In the records that follow, show each line where the word "read" is present.

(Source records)
··········
(* ===== verification/AuthScopes.v ===== *)
(** What a caller may do ([auth/auth.go]): principals, token scopes, and the routes
    each scope opens. *)

From S2P Require Import Prelude GoStrings.
From Stdlib Require Import Ascii.

#[local] Open Scope string_scope.

(** ** Principals *)

Definition AuthKindSession : string := "session".
Definition AuthKindToken : string := "token".
Definition AuthKindProxy : string := "proxy".

(** A [*Principal] that is nil is [None]. *)
Record Principal := mkPrincipal {
  p_Username : string;
  p_Kind : string;
  p_Scopes : list string;
  p_ExpiresAt : Z;
  p_SessionID : string;
  p_CSRFToken : string;
  p_TokenID : Z
}.

(** ** Scopes *)

Definition scopeMatches (have want : string) : bool :=
  if String.eqb have "*" || String.eqb have want then true
  else if HasSuffix have "*" then HasPrefix want (TrimSuffix have "*")
  else false.

Definition HasAnyScope (p : option Principal) (scopes : list string) : bool :=
  match p with
  | None => false
  | Some p =>
      if String.eqb (p_Kind p) AuthKindSession || String.eqb (p_Kind p) AuthKindProxy then true
      else existsb (fun want => existsb (fun have => scopeMatches have want) (p_Scopes p)) scopes
  end.

(** ** Routes *)

Definition isSafeMethod (method : string) : bool :=
  String.eqb method "GET" || String.eqb method "HEAD" || String.eqb method "OPTIONS".

Definition nonAdminWrites : list (string * string) :=
  [("POST", "/api/auth/logout");
   ("POST", "/api/cameras/*/webrtc/offer");
   ("POST", "/api/cameras/*/talkback/offer");
   ("POST", "/api/cameras/*/ptz");
   ("POST", "/api/cameras/*/doorbell");
   ("POST", "/api/cameras/*/doorbell/*/answer");
   ("POST", "/api/activities/*/evidence/*/exclude");
   ("POST", "/api/activities/*/evidence/*/restore");
   ("POST", "/api/events/*/assign-person");
   ("POST", "/api/events/*/identify");
   ("POST", "/api/events/*/track-person");
   ("POST", "/api/events/*/clip");
   ("PUT", "/api/faces/*/assign");
   ("POST", "/api/faces/*/ignore");
   ("POST", "/api/objects");
   ("PUT", "/api/objects/*");
   ("POST", "/api/objects/*/references");
   ("POST", "/api/objects/*/thumbnail");
   ("POST", "/api/cameras/*/objects");
   ("PUT", "/api/people/*");
   ("POST", "/api/push/subscriptions");
   ("DELETE", "/api/push/subscriptions/*");
   ("PUT", "/api/push/prefs");
   ("POST", "/api/push/test");
   ("POST", "/api/settings/mqtt/test");
   ("POST", "/api/cameras/test-rtsp");
   ("POST", "/api/updates/dismiss")].

(** The loop of [segmentsMatch], over both lists of segments; the length test comes
    first in the code, and no test has an effect. *)
Fixpoint segments_match (pat got : list string) : bool :=
  match pat, got with
  | [], [] => true
  | p :: pat, g :: got =>
      if String.eqb g "" then false
      else if String.eqb p "*" then segments_match pat got
      else if String.eqb p g then segments_match pat got else false
  | _, _ => false
  end.

Definition segments (path : string) : list string := Split (Trim path "/") "/".

Definition segmentsMatch (pattern path : string) : bool :=
  segments_match (segments pattern) (segments path).

Definition isNonAdminWrite (method path : string) : bool :=
  existsb (fun allowed => String.eqb allowed.1 method && segmentsMatch allowed.2 path) nonAdminWrites.

Definition isAdminPath (method path : string) : bool :=
  if isSafeMethod method then false else negb (isNonAdminWrite method path).

Definition Allows (p : option Principal) (method path : string) : bool :=
  match p with
  | None => false
  | Some q =>
      if String.eqb (p_Kind q) AuthKindSession || String.eqb (p_Kind q) AuthKindProxy then true
      else if negb (HasPrefix path "/api/") && negb (String.eqb path "/metrics") then false
      else if String.eqb path "/metrics" then
        isSafeMethod method && HasAnyScope p ["metrics:read"; "api:read"; "api:*"; "*"]
      else if String.eqb path "/api/tokens" || HasPrefix path "/api/tokens/" then
        if isSafeMethod method then HasAnyScope p ["tokens:read"; "tokens:write"; "api:*"; "*"]
        else HasAnyScope p ["tokens:write"; "api:*"; "*"]
      else if isAdminPath method path then HasAnyScope p ["admin"; "*"]
      else if isSafeMethod method then HasAnyScope p ["api:read"; "api:*"; "*"]
      else HasAnyScope p ["api:write"; "api:*"; "*"]
  end.

(** ** The scopes of a new token *)

Inductive AuthError :=
| ErrInvalidCredentials
| ErrInsufficientScope
| ErrRateLimited
| ErrStorageUnavailable
| ErrInvalid (what : string).

(** The loop of [normalizeTokenScopes]; [normalized] is built in order and [seen] is
    its set of elements. *)
Fixpoint normalize_loop (scopes normalized : list string) : result AuthError (list string) :=
  match scopes with
  | [] => Ok normalized
  | scope :: scopes =>
      let scope := TrimSpace scope in
      if String.eqb scope "" then Err (ErrInvalid "token scope cannot be empty")
      else if bool_decide (scope ∈ normalized) then normalize_loop scopes normalized
      else normalize_loop scopes (normalized ++ [scope])
  end.

Definition normalizeTokenScopes (scopes : list string) : result AuthError (list string) :=
  match scopes with
  | [] => Ok ["api:read"]
  | _ =>
      let? normalized := normalize_loop scopes [] in
      match normalized with
      | [] => Err (ErrInvalid "token scope cannot be empty")
      | _ => Ok normalized
      end
  end.

(** What [CreateTokenForPrincipal] decides before it creates the token: the scopes
    the token gets. *)
Definition grantable (p : option Principal) (scopes : list string) : result AuthError (list string) :=
  match p with
  | None => Err ErrInvalidCredentials
  | Some q =>
      let? normalized := normalizeTokenScopes scopes in
      if String.eqb (p_Kind q) AuthKindToken && negb (forallb (fun scope => HasAnyScope p [scope]) normalized)
      then Err ErrInsufficientScope
      else Ok normalized
  end.

(** ** Matching of scopes *)

(** A scope whose pattern has a star of its own before the final one. *)
Definition double_star (scope : string) : bool := HasSuffix scope "**".

Lemma app_star_eq p q : (p +:+ "*")%string = (q +:+ "*")%string -> p = q.
Proof. intros E. by rewrite <- (TrimSuffix_app p "*"), E, TrimSuffix_app. Qed.

(** Two ways of splitting one string. *)
Lemma app_split (p r q u : string) :
  (p +:+ r)%string = (q +:+ u)%string ->
  (exists x, q = (p +:+ x)%string) \/ (exists x, x <> "" /\ p = (q +:+ x)%string /\ u = (x +:+ r)%string).
Proof.
  revert q. induction p as [|a p IH]; intros q E; simpl in *; [left; by exists q|].
  destruct q as [|b q]; simpl in *.
  - right. exists (String a p). by split_and!.
  - injection E as -> E. destruct (IH _ E) as [[x ->]|(x & ? & -> & ->)]; [left; by exists x|].
    right. by exists x.
Qed.

Lemma app_string_assoc (p q r : string) : ((p +:+ q) +:+ r)%string = (p +:+ (q +:+ r))%string.
Proof. induction p as [|a p IH]; [done|]. exact (f_equal (String a) IH). Qed.

Lemma app_string_empty (p : string) : (p +:+ "")%string = p.
Proof. induction p as [|a p IH]; [done|]. exact (f_equal (String a) IH). Qed.

Lemma scopeMatches_spec have want :
  scopeMatches have want = true <->
  have = "*" \/ have = want \/ exists p r, have = (p +:+ "*") /\ want = (p +:+ r).
Proof.
  unfold scopeMatches. destruct (String.eqb_spec have "*") as [->|H1]; simpl; [tauto|].
  destruct (String.eqb_spec have want) as [->|H2]; simpl; [tauto|].
  destruct (HasSuffix have "*") eqn:Es.
  - apply HasSuffix_spec in Es as [p ->]. rewrite TrimSuffix_app, HasPrefix_spec.
    split; [intros [r ->]; right; right; by exists p, r|].
    intros [|[|(p' & r & ->%app_star_eq & ->)]]; try done. by exists r.
  - split; [done|]. intros [|[|(p & r & -> & ->)]]; try done.
    rewrite (proj2 (HasSuffix_spec (p +:+ "*") "*")) in Es; [done|by exists p].
Qed.

(** What a scope matches, every scope that matches it matches too, unless its
    pattern ends in two stars. *)
Lemma scopeMatches_trans s t w :
  double_star s = false -> scopeMatches s t = true -> scopeMatches t w = true -> scopeMatches s w = true.
Proof.
  intros Hd. assert (forall x, s <> x +:+ "**") as Hs.
  { intros x ->. assert (HasSuffix (x +:+ "**") "**" = true) as E by (apply HasSuffix_spec; by exists x).
    unfold double_star in Hd. congruence. }
  rewrite !scopeMatches_spec. intros [->|[->|(p & r & -> & ->)]]; [tauto|tauto|].
  intros [E|[<-|(q & u & E & ->)]].
  - destruct p as [|a p]; simpl in *; [tauto|]. injection E as -> E.
    destruct p as [|b p]; simpl in *; [|done]. by destruct (Hs "").
  - right. right. by exists p, r.
  - destruct (app_split _ _ _ _ E) as [[x ->]|(x & Hx & -> & Ex)].
    + right. right. exists p, (x +:+ u). by rewrite app_string_assoc.
    + destruct x as [|b x]; [done|]. simpl in Ex. injection Ex as <- Ex.
      destruct x as [|b x]; [|done]. change ("" = r) in Ex. subst r.
      destruct (Hs q). by rewrite app_string_assoc.
Qed.

Lemma HasAnyScope_token q scopes :
  p_Kind q = AuthKindToken ->
  HasAnyScope (Some q) scopes = true <->
  exists want have, want ∈ scopes /\ have ∈ p_Scopes q /\ scopeMatches have want = true.
Proof.
  intros Hk. unfold HasAnyScope. rewrite Hk. cbn [String.eqb].
  change (String.eqb AuthKindToken AuthKindSession || String.eqb AuthKindToken AuthKindProxy) with false.
  cbn iota. rewrite existsb_exists. split.
  - intros (want & Hw%list_elem_of_In & (have & Hh%list_elem_of_In & Hm)%existsb_exists). by exists want, have.
  - intros (want & have & Hw & Hh & Hm). exists want. split; [by apply list_elem_of_In|].
    apply existsb_exists. exists have. split; [by apply list_elem_of_In|done].
Qed.

(** More scopes allow more. *)
Lemma Allows_mono q q' method path :
  p_Kind q = AuthKindToken -> p_Kind q' = AuthKindToken ->
  (forall scopes, HasAnyScope (Some q) scopes = true -> HasAnyScope (Some q') scopes = true) ->
  Allows (Some q) method path = true -> Allows (Some q') method path = true.
Proof.
  intros Hk Hk' Hm. unfold Allows. rewrite Hk, Hk'.
  change (String.eqb AuthKindToken AuthKindSession || String.eqb AuthKindToken AuthKindProxy) with false.
  cbn iota. repeat case_match; try done; try apply Hm.
  intros [Hs Ha]%andb_true_iff. apply andb_true_iff. split; [done|by apply Hm].
Qed.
··········
◆ **FINISHED EXERCISE**:
        isSafeMethod method && HasAnyScope p ["metrics:read"; "api:read"; "api:*"; "*"]
        if isSafeMethod method then HasAnyScope p ["tokens:read"; "tokens:write"; "api:*"; "*"]
      else if isSafeMethod method then HasAnyScope p ["api:read"; "api:*"; "*"]
  | [] => Ok ["api:read"]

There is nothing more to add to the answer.